Abstract: Terrestrial net primary production (NPP) quantifies the amount of atmospheric carbon fixed by plants and accumulated as biomass. Previous studies have shown that climate constraints were relaxing with increasing temperature and solar radiation, allowing an upward trend in NPP from 1982 through 1999. The past decade (2000 to 2009) has been the warmest since instrumental measurements began, which could imply continued increases in NPP; however, our estimates suggest a reduction in the global NPP of 0.55 petagrams of carbon. Large-scale droughts have reduced regional NPP, and a drying trend in the Southern Hemisphere has decreased NPP in that area, counteracting the increased NPP over the Northern Hemisphere. A continued decline in NPP would not only weaken the terrestrial carbon sink, but it would also intensify future competition between food demand and proposed biofuel production.

1,780 citations

Journal ArticleDOI
TL;DR: In this article, the societal and ecological consequences of forest die-off are considered. But the authors do not consider the impact of forest mortality on terrestrial ecosystems, climate-ecosystem interactions, and carbon-cycle feedbacks.
Abstract: The multitude of forest die-off events within the last decade strongly suggests that forest mortality is an emerging global phenomenon, constituting a major uncertainty in projections of climate impacts on terrestrial ecosystems, climate-ecosystem interactions, and carbon-cycle feedbacks.

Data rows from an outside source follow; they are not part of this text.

(* ===== verification/RestoreLawful.v ===== *)
(** * Restoring from a server without faults

    Over a server that keeps the laws of [Rpc], on a file system that does not
    fail, a restore of a snapshot whose chunks all open writes every file of its
    manifest: no file is in the way of another, and the bytes are those that the
    blobs open to. *)

From S2P Require Import Prelude External Text Chunking Manifest Compression Crypto StoreSpec Rpc Restore RestoreTheorems.

(** ** Trees without obstacles *)

(** A directory on the way to [p]. *)
Definition above (q p : list bytes) : Prop := ∃ n, (n < length p)%nat ∧ q = take n p.

Lemma above_cons q p : above q p ↔ ∃ k, k ≠ [] ∧ p = q ++ k.
Proof.
  split.
  - intros (n & Hn & ->). exists (drop n p). rewrite take_drop. split; [|done].
    intros Hd. apply (f_equal length) in Hd. rewrite length_drop in Hd. cbn in Hd. lia.
  - intros (k & Hk & ->). exists (length q). rewrite take_app_length, length_app. split; [|done].
    destruct k; [done|]. cbn. lia.
Qed.

Lemma make_dirs_list_total (dirs : list (list bytes)) (t : Tree) :
  Forall (λ d, ∀ f, t !! d ≠ Some (Regular f)) dirs →
  ∃ t', foldM make_dir t dirs = Some t' ∧ ∀ q, t' !! q = Some Directory → t !! q = Some Directory ∨ q ∈ dirs.
Proof.
  revert t; induction dirs as [|d dirs IH]; intros t; [by exists t; auto|].
  intros [Hd Hds]%Forall_cons. cbn [foldM].
  destruct (make_dir t d) as [t1|] eqn:E.
  - destruct (make_dir_added _ _ _ E) as [Ha _]. destruct (IH t1) as (t' & Ht' & Hq).
    { eapply Forall_impl; [exact Hds|]. intros x Hx f Hf. by apply (Hx f), Ha. }
    exists t'. split; [done|]. intros q [Hq1|Hin]%Hq; [|by right; right].
    destruct (make_dir_Some _ _ _ q E) as [_ [<-|[_ ->]]]; [by left|right; by left].
  - unfold make_dir in E. destruct (t !! d) as [[|f]|] eqn:El; [done| |done]. by destruct (Hd f).
Qed.

Lemma make_dirs_total (dir : list bytes) (t : Tree) :
  (∀ n f, (n ≤ length dir)%nat → t !! take n dir ≠ Some (Regular f)) →
  ∃ t', make_dirs dir t = Some t' ∧
    ∀ q, t' !! q = Some Directory → t !! q = Some Directory ∨ ∃ n, (n ≤ length dir)%nat ∧ q = take n dir.
Proof.
  intros Hd. destruct (make_dirs_list_total ((λ n, take n dir) <$> seq 0 (S (length dir))) t) as (t' & Ht' & Hq).
  { apply Forall_fmap, Forall_forall. intros n Hn f. apply elem_of_seq in Hn. apply Hd. lia. }
  exists t'. split; [exact Ht'|]. intros q [?|Hin]%Hq; [by left|]. right.
  apply list_elem_of_fmap in Hin as (n & -> & Hn). apply elem_of_seq in Hn. exists n. split; [lia|done].
Qed.

(** Nothing is in the way of a file at [p]. *)
Definition clear_for (t : Tree) (p : list bytes) : Prop :=
  p ≠ [] ∧ t !! p ≠ Some Directory ∧ ∀ q f, above q p → t !! q ≠ Some (Regular f).

Lemma take_removelast {A} n (p : list A) : (n ≤ length (removelast p))%nat → take n (removelast p) = take n p.
Proof.
  destruct p as [|y l _] using rev_ind; [done|]. rewrite removelast_last. intros Hn.
  symmetry. by apply take_app_le.
Qed.

Lemma length_removelast {A} (p : list A) : p ≠ [] → (length (removelast p) < length p)%nat.
Proof.
  destruct p as [|y l _] using rev_ind; [done|]. intros _. rewrite removelast_last, length_app. cbn. lia.
Qed.

Lemma clear_for_create t p :
  clear_for t p →
  ∃ t1 t2, make_dirs (removelast p) t = Some t1 ∧ create_file p t1 = Some t2 ∧ dirs_added t t1 ∧
    ∀ q, t2 !! q = Some Directory → t !! q = Some Directory ∨ above q p.
Proof.
  intros (Hne & Hnd & Hup). pose proof (length_removelast p Hne) as Hlen.
  destruct (make_dirs_total (removelast p) t) as (t1 & Ht1 & Hq).
  { intros n f Hn. rewrite take_removelast by done. apply Hup. exists n. split; [lia|done]. }
  assert (∀ q, t1 !! q = Some Directory → t !! q = Some Directory ∨ above q p) as Hq'.
  { intros q [?|(n & Hn & ->)]%Hq; [by left|right]. rewrite take_removelast by done. exists n. split; [lia|done]. }
  destruct (make_dirs_added _ _ _ Ht1) as [Ha Hpar].
  assert (t1 !! p ≠ Some Directory) as Hnd1.
  { intros [?|(n & Hn & Heq)]%Hq'; [done|]. apply (f_equal length) in Heq. rewrite length_take in Heq. lia. }
  exists t1. unfold create_file. rewrite Hpar. destruct (t1 !! p) as [[|g]|] eqn:E; [done|..];
    (eexists; split_and!; [done..|]; intros q; destruct (decide (q = p)) as [->|Hqp];
     [by rewrite lookup_insert_eq|rewrite lookup_insert_ne by done; apply Hq']).
Qed.

(** ** Runs without faults *)

Section lawful.
Context `{UlidLaws, Blake3Pkg, ZstdLaws, AeadLaws} {S : Type} `{!Busyncr S, !BusyncrLaws S}
  (req : RestoreRequest) (a : AStore).
Abbreviation Session := (Session (S := S)).
Implicit Types (s : Session) (t : Tree) (p q : list bytes) (f : TargetFile).

Definition healthy s : Prop := io_faults s = [] ∧ serves (client s) a.

Lemma se_wp_io_ok {A} (op : Tree → option (A * Tree)) cut (Q : result RestoreError A → Session → Prop) s x t :
  healthy s → op (tree s) = Some (x, t) → (∀ s', healthy s' → tree s' = t → Q (Ok x) s') →
  se_wp (io op cut) Q s.
Proof. intros [Hf Hs] Hop HQ. unfold se_wp, io. rewrite Hf. cbn. rewrite Hop. by apply HQ. Qed.

Lemma se_wp_io_update_ok (op : Tree → option Tree) (Q : result RestoreError unit → Session → Prop) s t :
  healthy s → op (tree s) = Some t → (∀ s', healthy s' → tree s' = t → Q (Ok ()) s') →
  se_wp (io_update op) Q s.
Proof. intros Hs Hop HQ. eapply se_wp_io_ok; [done|by rewrite Hop|done]. Qed.

Lemma se_wp_count_ok n b c (Q : result RestoreError unit → Session → Prop) s :
  healthy s → (∀ s', healthy s' → tree s' = tree s → Q (Ok ()) s') → se_wp (count n b c) Q s.
Proof. intros Hs HQ. by apply se_wp_modify, HQ. Qed.

Lemma se_wp_tick_ok totals final (Q : result RestoreError unit → Session → Prop) s :
  healthy s → (∀ s', healthy s' → tree s' = tree s → Q (Ok ()) s') → se_wp (on_progress totals final) Q s.
Proof. intros Hs HQ. by apply se_wp_modify, HQ. Qed.

(** An RPC that a law says succeeds. *)
Lemma se_wp_call_ok {A} (rpc : S → result Code A * S) (Q : result RestoreError A → Session → Prop) s x c :
  healthy s → rpc (client s) = (Ok x, c) → serves c a →
  (∀ s', healthy s' → tree s' = tree s → Q (Ok x) s') → se_wp (call rpc) Q s.
Proof. intros [Hf Hs] Hrpc Hc HQ. unfold se_wp, call. rewrite Hrpc. by apply HQ. Qed.
Lemma put_manifest_like req files s : se_wp (Backup.put_manifest req files) (λ _, like s) s.
Proof.
  unfold Backup.put_manifest. apply se_wp_bind, se_wp_lift. destruct (map_err _ _) as [encoded|e]; [|done].
  apply se_wp_bind. unfold Backup.draw, se_wp at 1. destruct (encrypt_manifest _ _ _ (session_rng s)) as [[sealed|e] g]; [|done].
  apply se_wp_bind, se_wp_modify. unfold Backup.call, se_wp.
  match goal with |- context [rpc_put_manifest ?q ?c] => by destruct (rpc_put_manifest q c) as [x c'] end.
Qed.

(** The final tick comes once, last, with the counters of the report. *)
Lemma run_backup_ticks req server rng r s : run_backup req server rng = (Ok r, s) →
  ∃ pre last totals, Backup.ticks s = pre ++ [(last, totals, true)] ∧ Forall (λ t, t.2 = false) pre ∧
    shown_counts last = shown_counts r.
Proof.
  unfold run_backup. set (s0 := Backup.start server rng (Backup.req_snapshot_id req)). intros Hrun.
  enough (se_wp (run_backup_with_progress req) (λ res s, ∀ r, res = Ok r →
    ∃ pre last totals, Backup.ticks s = pre ++ [(last, totals, true)] ∧ Forall (λ t, t.2 = false) pre ∧
      shown_counts last = shown_counts r) s0) as Hw by (unfold se_wp in Hw; rewrite Hrun in Hw; by apply Hw).
  assert (underway s0) as Hs0 by constructor. clear Hrun. revert Hs0. generalize s0. clear s0 s r. intros s Hs.
  assert (∀ {A} (m : SE Session BackupError A) (Q : result BackupError A → Session → Prop) s, steps stays_underway m → underway s →
    (∀ e s, Q (Err e) s) → (∀ a s, underway s → Q (Ok a) s) → se_wp m Q s) as Hkeep.
  { intros A m Q s' Hm Hs' He Ha. unfold se_wp. specialize (Hm s' Hs'). destruct (m s') as [[a|e] s2]; [by apply Ha|apply He]. }
  unfold run_backup_with_progress. apply se_wp_bind, Hkeep; [by steps|done|by intros ? ? ? ?|]. intros existing s1 Hu1.
  apply se_wp_bind, Hkeep; [by steps|done|by intros ? ? ? ?|]. intros specs s2 Hu2.
  apply se_wp_bind, Hkeep; [by steps|done|by intros ? ? ? ?|]. intros [b files] s3 Hu3.
  apply se_wp_bind, Hkeep; [by steps|done|by intros ? ? ? ?|]. intros [] s4 Hu4.
  apply se_wp_bind, se_wp_modify, se_wp_bind, se_wp_modify, se_wp_bind.
  unfold se_wp at 1. match goal with |- context [Backup.put_manifest req files ?x] => set (s5 := x) end.
  destruct (put_manifest_like req files s5) as [Ht Hc].
  destruct (Backup.put_manifest req files s5) as [[[]|e] s6]; [|done]. cbn [fst snd] in *.
  apply se_wp_gets. intros r [= <-]. exists (Backup.ticks s4), (Backup.report s4), (Backup.totals_of specs).
  rewrite Ht, Hc. done.
Qed.

(** The calls of [backup_tick] that a run makes, at the times the clock gives. *)
Definition backup_calls (nows : list Instants) (ticks : list (BackupReport * Backup.BackupTotals * bool)) : list Call :=
  zip_with (λ now '(report, totals, final_tick), BackupTick now report totals final_tick) nows ticks.
End backup_progress.

Section json.
Context `{UlidPkg, EventJson}.

Definition json_lines (events : list BackupProgressEvent) : bytes :=
  events ≫= λ e, emit_json (backup_event_json e).

(** The stream of a JSON reporter, from its number on. *)
Lemma json_stream nows ticks p : length nows = length ticks → mode p = Json → 0 ≤ seq p → seq p + len ticks ≤ u64_max →
  ∃ events, (run_calls (backup_calls nows ticks) p).2 = json_lines events ∧
    be_seq <$> events = seqZ (seq p + 1) (len events) ∧ len events ≤ len ticks ∧
    ∀ r t, last ticks = Some (r, t, true) → ∃ e n d, last events = Some e ∧ e = backup_event n d r t.
Proof.
  revert nows p. induction ticks as [|[[r t] f] ticks IH]; intros [|now nows] p Hl Hm Hp0 Hs; try done.
  { exists []. by split_and!. }
  unfold len in Hs |- *. cbn [length] in *. cbn [backup_calls zip_with run_calls].
  change (zip_with _ nows ticks) with (backup_calls nows ticks).
  set (c := BackupTick now r t f).
  assert (∃ p' out events0, run_call c p = (p', out) ∧ mode p' = Json ∧ out = json_lines events0 ∧
    ((f = false ∧ events0 = [] ∧ seq p' = seq p) ∨ (∃ d, events0 = [backup_event (seq p + 1) d r t] ∧ seq p' = seq p + 1)))
    as (p' & out & ev0 & -> & Hm' & -> & Hcase).
  { destruct (run_tick c now f p eq_refl) as [[_ ->]|[Hnd ->]].
    - assert (seq (bump_seq (set_render (at_stamp now) p)) = seq p + 1) as Hb.
      { change (u64_add (seq p) 1 = seq p + 1). unfold u64_add. rewrite Z.mod_small; unfold u64_max in *; lia. }
      unfold c at 1. cbn [rendering]. change (mode (set_render (at_stamp now) p)) with (mode p). rewrite Hm, Hb.
      do 2 eexists. exists [backup_event (seq p + 1) (elapsed (start p) (at_start now)) r t]. split; [reflexivity|].
      split; [exact Hm|]. split; [|by right; eexists].
      unfold json_lines. rewrite bind_singleton. reflexivity.
    - exists p, [], []. split_and!; [done..|]. left. split_and!; [|done..]. destruct f; [|done].
      destruct Hnd. split; [by rewrite Hm|by left]. }
  destruct (IH nows p') as (ev & Hrun & Hseq & Hlen & Hlast); [lia|done|..].
  1,2: destruct Hcase as [(-> & -> & ->)|(d & -> & ->)]; unfold len in *; lia.
  destruct (run_calls (backup_calls nows ticks) p') as [p'' rest]. cbn [snd] in *. exists (ev0 ++ ev).
  split; [rewrite Hrun; unfold json_lines; by rewrite bind_app|].
  assert (be_seq <$> ev0 = seqZ (seq p + 1) (len ev0) ∧ seq p' = seq p + len ev0 ∧ len ev0 ≤ 1) as (Hq0 & Hp' & Hle).
  { destruct Hcase as [(_ & -> & ->)|(d & -> & ->)]; (split; [done|]); unfold len; cbn [length]; lia. }
  split; [|split].
  - rewrite fmap_app, Hq0, Hseq, Hp', length_app, Nat2Z.inj_add, seqZ_app by (unfold len; lia).
    unfold len. f_equal. f_equal. lia.
  - rewrite length_app. unfold len in *. lia.
  - intros r' t' Hl'. destruct ticks as [|x ticks].
    + cbn in Hl'. injection Hl' as <- <- ->. assert (ev = []) as -> by (destruct ev; [done|unfold len in Hlen; cbn [length] in Hlen; lia]).
      destruct Hcase as [(? & _)|(d & -> & _)]; [done|]. rewrite app_nil_r. by exists (backup_event (seq p + 1) d r t), (seq p + 1), d.
    + destruct (Hlast r' t' Hl') as (e & n & d & He & Heq). exists e, n, d. split; [|done].
      by rewrite last_app, He.
Qed.
End json.

Section backup_stream.
Context `{UlidPkg, Blake3Pkg, FastCdcPkg, ZstdPkg, AeadPkg, EventJson} {S : Type} `{!Busyncr S} {R : Type} `{!CryptoRng R}.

This Review considers the societal and ecological consequences of dying forests.

969 citations

Journal ArticleDOI
TL;DR: In this paper, a manual of acarology is referred to read because it is an inspiring book to give you more chance to get experiences and also thoughts and download the book in this website lists can give more advantages.
Abstract: Downloading the book in this website lists can give you more advantages. It will show you the best book collections and completed collections. So many books can be found in this website. So, this is not only this manual of acarology. However, this book is referred to read because it is an inspiring book to give you more chance to get experiences and also thoughts. This is simple, read the soft file of the book and you get it.